I recently watched an interview with
Ingmar Bergman about his film
Cries and Whispers. I found it fascinating and deeply moving as Bergman gives us a glimpse into his creative process. When the film was released, many of the original French critics for
Cahiers du Cinéma, like Jean-Luc Godard, mentioned the powerful affect of the director's use of colors, especially red and white. During the interview, Bergman said he had a vivid dream that was predominately in red. After several repetitions of the dream, he knew it was time to make a film.
At this point, I can't help straying to Herman Melville's novel,
Moby-Dick. I respectfully ask readers without interest in this topic to indulge me, or just skip it. There's a passage near the opening of
Moby-Dick where the protagonist, 'Ishmael,' has a powerful feeling that I can only describe as a mixture of depression and violent desperation. He knew from this feeling that it was time for him to go to sea. In psychological terms, going to sea represents a return to the unconscious. Jungian theory states that this inward journey is necessary for spiritual renewal and rebirth.

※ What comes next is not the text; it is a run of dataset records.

(** Any position inside the span is reachable. *)
Lemma position_inside P rest spanLength p r q r' :
  position P rest spanLength p r -> cs = q ++ r' -> total p - spanLength <= total q <= total p ->
  built P q /\ exists k, p = q ++ k /\ r' = k ++ r /\ Forall (fun a => inset a = true) k.
Proof.
  intros [-> _ _ (q0 & m & -> & Hq0 & Hm & <- & _)] E Hle. rewrite total_app in Hle.
  destruct (split_le q0 (m ++ r) q r') as (z & -> & Ez); [by rewrite app_assoc|lia|]. rewrite total_app in Hle.
  symmetry in Ez. destruct (split_le z r' m r Ez ltac:(lia)) as (k & -> & ->). apply Forall_app in Hm as [Hz Hk]. split.
  - by apply built_ones.
  - exists k. by rewrite app_assoc.
Qed.

(** A new position after [m]. *)
Lemma position_move P p m r :
  cs = p ++ m ++ r -> r <> [] -> built P (p ++ m) -> m <> [] -> position P (total r) 0 (p ++ m) r.
Proof.
  intros E Hr Hb Hm. split; [by rewrite <- app_assoc|done|done|]. exists (p ++ m), []. rewrite app_nil_r.
  split_and!; auto. right. split; [done|]. by intros [_ ?]%app_nil.
Qed.

(** ** USET_SPAN_CONTAINED *)

(** The ends beyond [d] of all matches that start at reachable positions below [lim]. *)
Definition pending (d lim : Z) (X : gset Z) : Prop :=
  forall q t r', built matters q -> matters t -> cs = q ++ cps t ++ r' ->
    total q < lim -> d < total q + len t -> total q + len t - d ∈ X.

Definition sound (d : Z) (X : gset Z) : Prop :=
  forall x, x ∈ X -> d + x < total cs /\ reachable matters cs (d + x).

(** The strings at a position complete what is pending from before its span. *)
Lemma strings_complete rest spanLength p r X X' :
  position matters rest spanLength p r -> pending (total p) (total p - spanLength) X -> X ⊆ X' ->
  (forall ov x, must_cross es rest spanLength ov x -> x ∈ X') -> pending (total p) (total p + 1) X'.
Proof.
  intros Hpos Hpend Hs Hall q t r' Hq Ht E Hle Hcr.
  destruct (position_total _ _ _ _ _ Hpos) as (Hd & _ & Hsl).
  destruct (Z.lt_ge_cases (total q) (total p - spanLength)) as [Hlt|Hge]; [by apply Hs, (Hpend q t r')|].
  destruct (position_inside matters rest spanLength p r q (cps t ++ r') Hpos E ltac:(lia)) as (_ & k & -> & Ek & Hk).
  rewrite total_app in *. apply (Hall (total k)). split; [pose proof (text_total_nonneg k); lia|].
  destruct Ht as [[b Hb] Hrel]. exists b, t. split_and!; auto.
  - symmetry in Ek. destruct (split_le k r (cps t) r' Ek ltac:(lia)) as (k' & -> & _). by apply span_of_maximal.
  - split; [lia|]. exists q, r'. split; [done|lia].
Qed.

(** What the strings add is sound. *)
Lemma crosses_reachable rest spanLength p r ov x :
  position matters rest spanLength p r -> can_cross rest spanLength ov x ->
  1 <= x /\ total p + x <= total cs /\ reachable matters cs (total p + x).
Proof.
  intros Hpos (Hov & t & Ht & Hlt & -> & q & r' & E & Hq).
  destruct (position_total _ _ _ _ _ Hpos) as (Hd & _ & Hsl).
  destruct (position_inside matters rest spanLength p r q (cps t ++ r') Hpos E ltac:(lia)) as (Hb & _).
  split_and!; [lia| |].
  - pose proof (f_equal total E) as Et. rewrite !total_app in Et. pose proof (text_total_nonneg r'). lia.
  - exists (q ++ cps t), r'. rewrite <- app_assoc, total_app. split_and!; [done|lia|by apply built_string].
Qed.
Lemma span16_spec sp v s spanCondition :
  strings_wf v -> carries16 sp v 0 (byte16 (spanSet sp) true ahead) -> Forall unit16 s -> s <> [] ->
  spanCondition <> UnicodeSet.USET_SPAN_NOT_CONTAINED ->
  (exists rest, span sp v s spanCondition = Some (zlen s - rest) /\
    if spanCondition =? UnicodeSet.USET_SPAN_CONTAINED
    then furthest U16_LENGTH (has (spanSet sp)) ahead (code_points s) (.∈ texts v) rest
    else stuck U16_LENGTH (has (spanSet sp)) ahead (code_points s) (.∈ texts v) rest) \/ refused.
Proof.
  intros Hv Hc Hs Hne Hcond. pose proof (ahead_loop sp v _ s Hv Hc (ahead_tells _ _) Hs) as Hok.
  pose proof (ahead_span sp v s Hv (ca_plain _ _ _ _ Hc) Hs) as Hsok. destruct (text_total s Hs) as [Hz _]. pose proof (fuel_enough s).
  destruct (offsets_ready sp v ahead 0 _ (spanCondition =? UnicodeSet.USET_SPAN_CONTAINED) Hv Hc ahead_total) as [Ho|]; [left|by right].
  assert (Hcs : code_points s <> []) by (intros E; rewrite E in Hz; apply Hne, zlen_0_inv; done).
  destruct (span_parts _ _ _ U16_LENGTH_sizes _ _ _ _ _ _ _ _ _ Hok Hsok _ (fuel_for s) _ Hcs Ho) as [Hrun Hres]; [lia|].
  rewrite <- Hz in Hrun, Hres. unfold span. destruct (Z.eqb_spec spanCondition UnicodeSet.USET_SPAN_NOT_CONTAINED); [done|].
  rewrite Hrun. cbn [mbind option_bind]. destruct (_ =? zlen s); [exists 0; rewrite Z.sub_0_r; split; [done|by eapply result_same]|].
  destruct Hres as (rest & -> & Hr). exists rest. split; [done|by eapply result_same].
Qed.

Lemma spanBack16_spec sp v s spanCondition :
  strings_wf v -> carries16 sp v 1 (byte16 (spanSet sp) true behind) -> Forall unit16 s -> s <> [] ->
  spanCondition <> UnicodeSet.USET_SPAN_NOT_CONTAINED ->
  (exists rest, spanBack sp v s spanCondition = Some rest /\
    if spanCondition =? UnicodeSet.USET_SPAN_CONTAINED
    then furthest U16_LENGTH (has (spanSet sp)) behind (rev (code_points s)) (.∈ texts v) rest
    else stuck U16_LENGTH (has (spanSet sp)) behind (rev (code_points s)) (.∈ texts v) rest) \/ refused.
Proof.
  intros Hv Hc Hs Hne Hcond. pose proof (behind_loop sp v 1 _ s Hv Hc (behind_tells _ _) Hs) as Hok.
  pose proof (behind_span sp v s Hv (ca_plain _ _ _ _ Hc) Hs) as Hsok. destruct (text_total s Hs) as [_ Hz]. pose proof (fuel_enough s).
  destruct (offsets_ready sp v behind 1 _ (spanCondition =? UnicodeSet.USET_SPAN_CONTAINED) Hv Hc behind_total) as [Ho|]; [left|by right].
  assert (Hcs : rev (code_points s) <> []) by (intros E; rewrite E in Hz; apply Hne, zlen_0_inv; done).
  destruct (span_parts _ _ _ U16_LENGTH_sizes _ _ _ _ _ _ _ _ _ Hok Hsok _ (fuel_for s) _ Hcs Ho) as [Hrun Hres]; [lia|].
  rewrite <- Hz in Hrun, Hres. unfold spanBack. destruct (Z.eqb_spec spanCondition UnicodeSet.USET_SPAN_NOT_CONTAINED); [done|].
  rewrite Hrun. cbn [mbind option_bind]. destruct (_ =? zlen s); [exists 0; split; [done|by eapply result_same]|].
  destruct Hres as (rest & -> & Hr). exists rest. split; [done|by eapply result_same].
Qed.

Lemma spanNot16_spec sp v s not byte :
  strings_wf v -> carries16 sp v 0 byte -> tells (spanSet sp) ahead byte -> carries_not sp v ahead not -> Forall unit16 s -> s <> [] ->
  exists rest, spanNot sp v s = Some (zlen s - rest) /\
    first_start U16_LENGTH (has (spanSet sp)) ahead (code_points s) (.∈ texts v) rest.
Proof.
  intros Hv Hc Htell Hcn Hs Hne. pose proof (ahead_loop sp v byte s Hv Hc Htell Hs) as Hok.
  pose proof (ahead_not sp v byte s not Hv Hcn Hs) as Hnok. destruct (text_total s Hs) as [Hz _].
  assert (Hcs : code_points s <> []) by (intros E; rewrite E in Hz; apply Hne, zlen_0_inv; done).
  pose proof (fuel_enough s). pose proof (zlen_nonneg s).
  destruct (span_not _ _ _ U16_LENGTH_sizes _ _ _ _ _ _ Hok _ _ _ Hnok (fuel_for s) Hcs) as (rest & Hr & Hf); [lia|].
  rewrite <- Hz in Hr. unfold spanNot. rewrite (cn_set _ _ _ _ Hcn). cbn [mbind option_bind]. rewrite Hr. exists rest.
  split; [done|]. eapply first_start_same; [|exact Hf]. apply same_strings.
Qed.

Lemma spanNotBack16_spec sp v s not byte :
  strings_wf v -> carries16 sp v 0 byte -> tells (spanSet sp) behind byte -> carries_not sp v behind not -> Forall unit16 s -> s <> [] ->
  exists rest, spanNotBack sp v s = Some rest /\
    first_start U16_LENGTH (has (spanSet sp)) behind (rev (code_points s)) (.∈ texts v) rest.
Proof.
  intros Hv Hc Htell Hcn Hs Hne. pose proof (behind_loop sp v 0 byte s Hv Hc Htell Hs) as Hok.
  pose proof (behind_not sp v byte s not Hv Hcn Hs) as Hnok. destruct (text_total s Hs) as [_ Hz].
  assert (Hcs : rev (code_points s) <> []) by (intros E; rewrite E in Hz; apply Hne, zlen_0_inv; done).
  pose proof (fuel_enough s). pose proof (zlen_nonneg s).
  destruct (span_not _ _ _ U16_LENGTH_sizes _ _ _ _ _ _ Hok _ _ _ Hnok (fuel_for s) Hcs) as (rest & Hr & Hf); [lia|].
  rewrite <- Hz in Hr. unfold spanNotBack. rewrite (cn_set _ _ _ _ Hcn). cbn [mbind option_bind]. rewrite Hr. exists rest.
  split; [done|]. eapply first_start_same; [|exact Hf]. apply same_strings.
Qed.
End Object.
End StringSpanUtf16.
(* ===== verification/StringSpanBuild.v ===== *)
(** * The constructor of UnicodeSetStringSpan

    The meta data that the constructor computes for the strings of a set: whether any of them
    matters, the largest lengths, the span length bytes of each variant, the UTF-8 forms, and the
    set that spanNot() stops at.  Unless an allocation is refused, the object carries what the
    loops rely on. *)

From S2P Require Import Prelude Vector Utf16 Utf8 UString StringConv StringConvFacts InversionList BMPSet BMPSetUtf8 UnicodeSet UnicodeSetFacts UnicodeSetAlgebra UnicodeSetFreeze UnicodeSetConstruct UnicodeSetSpan StringSpanLoop UnicodeSetStringSpan StringSpanFacts StringSpanText StringSpanUtf16.
Import InvList.

Module StringSpanBuild.
Import Utf16 UnicodeSetFacts UnicodeSetAlgebra StringSpanLoop UnicodeSetStringSpan StringSpanFacts StringSpanText StringSpanUtf16.
Notation uvec := (UVector.t UnicodeString.t).

(** ** UTF-8 forms *)

(** The UTF-8 form of a string, empty if it has an unpaired surrogate. *)
Definition form8 (t : list Z) : list Z :=
  match mapM (StringConvFacts.char16 Utf8.U_SENTINEL) (code_points t) with
  | Some cs => StringConvFacts.bytes cs
  | None => []
  end.

Definition small_text (t : list Z) : Prop := 4 * zlen t <= INT32_MAX.

Lemma getUTF8Length_spec t : Forall unit16 t -> small_text t -> getUTF8Length t (zlen t) = Some (zlen (form8 t)).
Proof.
  intros Ht Hs. unfold getUTF8Length, StringConv.u_strToUTF8, form8.
  pose proof (StringConvFacts.toUTF8_spec t [] None 0 Utf8.U_SENTINEL (zlen t) Ht) as Hr.
  specialize (Hr ltac:(done) ltac:(by left) Hs ltac:(by left)). rewrite app_nil_r in Hr. unfold StringConvFacts.to_result in Hr.
  destruct (mapM _ (code_points t)) as [cs|].
  - rewrite Hr. cbn. f_equal. unfold StringConvFacts.length_code. pose proof (zlen_nonneg (StringConvFacts.bytes cs)).
    destruct (Z.ltb_spec (zlen (StringConvFacts.bytes cs)) 0); [lia|]. by destruct (zlen (StringConvFacts.bytes cs) =? 0).
  - destruct Hr as (d & _ & ->). done.
Qed.

Lemma appendUTF8_spec t d :
  Forall unit16 t -> small_text t -> zlen (form8 t) <= zlen d ->
  exists rest, appendUTF8 t (zlen t) d (zlen d) = Some (form8 t ++ rest, zlen (form8 t)) /\ zlen (form8 t ++ rest) = zlen d.
Proof.
  intros Ht Hs Hd. unfold appendUTF8, StringConv.u_strToUTF8, form8 in *. pose proof (zlen_nonneg d).
  pose proof (StringConvFacts.toUTF8_spec t [] (Some d) (zlen d) Utf8.U_SENTINEL (zlen t) Ht) as Hr.
  cbn [from_option] in Hr. specialize (Hr ltac:(cbn; lia) ltac:(by left) Hs ltac:(by left)). rewrite app_nil_r in Hr.
  unfold StringConvFacts.to_result in Hr. destruct (mapM _ (code_points t)) as [cs|].
  - rewrite Hr. cbn [mbind option_bind StringConv.r_dest StringConv.r_length StringConv.r_code StringConvFacts.with_cells from_option id].
    rewrite (StringConvFacts.length_code_success _ _ Hd). unfold StringConvFacts.filled8.
    destruct (Z.ltb_spec (zlen (StringConvFacts.bytes cs)) (zlen d)) as [Hlt|Hge].
    + eexists. split; [done|]. autorewrite with zlen. unfold zlen in *. rewrite length_drop. lia.
    + rewrite StringConvFacts.fit_all by done. eexists. split; [done|]. autorewrite with zlen. unfold zlen in *. rewrite length_drop. lia.
  - destruct Hr as (d' & Hz & ->). exists d'. done.
Qed.
(* ===== verification/StringSpanSet.v ===== *)
(** * Spans of sets with strings

    UnicodeSet over the string spans of UnicodeSetStringSpan.v: the constructor discharges what
    the set relies on, and [span] and [spanBack] over UTF-16 mean the same for a mutable set,
    which builds its string span for the call, and for a frozen one, which carries it. *)

From S2P Require Import Prelude Vector Utf16 Utf8 UString StringConv StringConvFacts InversionList BMPSet BMPSetUtf8 UnicodeSet UnicodeSetFacts UnicodeSetAlgebra UnicodeSetFreeze UnicodeSetSpan StringSpanLoop UnicodeSetStringSpan StringSpanFacts StringSpanText StringSpanUtf16 StringSpanBuild.
Import InvList.

Module StringSpanSet.
Import Utf16 UnicodeSetFacts UnicodeSetAlgebra StringSpanLoop UnicodeSetStringSpan StringSpanFacts StringSpanText StringSpanUtf16 StringSpanBuild.
Notation uvec := (UVector.t UnicodeString.t).

Section Carried.
Context {HP : Heap} {OS : ObjectSizes}.
#[local] Existing Instance no_span.

(** ** What a constructed object carries *)

Lemma byte_val16 (set : set0) fwd exact t : byte_val set fwd true exact t = byte16 set exact (if fwd then ahead else behind) t.
Proof.
  unfold byte_val, matter, byte16, byte_of, span16, ahead, behind. rewrite negb_involutive.
  assert (forallb (has set) (rev (code_points t)) = forallb (has set) (code_points t)) as Hrev.
  { apply eq_true_iff_eq. by rewrite !forallb_Forall, Forall_rev_iff. }
  destruct fwd; [done|]. by rewrite Hrev.
Qed.

Lemma built_bytes sp l v which w byte :
  strings_wf v -> built_as sp l v which -> existsb (matter (spanSet sp)) (texts v) = true -> bit which UTF16 = true -> 0 <= w < 4 ->
  (forall t, wanted (spanSet sp) which w t = byte t) -> carries16 sp v w byte.
Proof.
  intros Hv Hb Hex H16 Hw Hby. destruct (bu_some _ _ _ _ Hb Hex) as ((m & Hfi & Hsp & _) & _ & Hmax & _). split.
  - apply Hb.
  - intros i t Ht. unfold span_byte. rewrite (bu_all _ _ _ _ Hb), Hsp, <- Hby. apply (fi_bytes _ _ _ _ _ _ _ Hfi w i t Hw); [|done].
    apply zget_Some_range in Ht. rewrite texts_zlen in Ht by done. lia.
  - by apply Hmax.
  - apply Hb.
Qed.

Lemma ends_ahead which t c l : bit which FWD = true -> ahead t = c :: l -> ends_of which t c.
Proof. intros Hf E. left. split; [done|]. unfold ahead in E. by rewrite E. Qed.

In a similar sense, Bergman's dream was a signal to begin creating by going inward to explore his dream's meaning. He needed to explore his unconscious mind for material that he could mould into art--no easy task. Another fascinating comment in the interview was Bergman's description of how the title came about. He was speaking to a friend about a beautiful piece of music by Mozart. He friend said it sounded like cries and whispers. Then, Bergman went into the close relationship between film and music. He even went so far as to assert that they're one and the same! I never heard a creative film director make such a bold, unorthodox statement. At that point, I realized that Bergman was a genius and probably a mystic.
I saw
Cries and Whispers at a movie theater when I was in my 20s. I found the movie to be so filled with pain, that I've been afraid to watch it again. A college professor friend of mine told me that he couldn't watch Bergman at all. He found him too depressing. I once read that the poet John Keats couldn't read Shakespeare's
King Lear a second time. It just caused him too much pain.
Perhaps I should watch
Cries and Whispers again. I feel like a completely different person from that 20 something young man.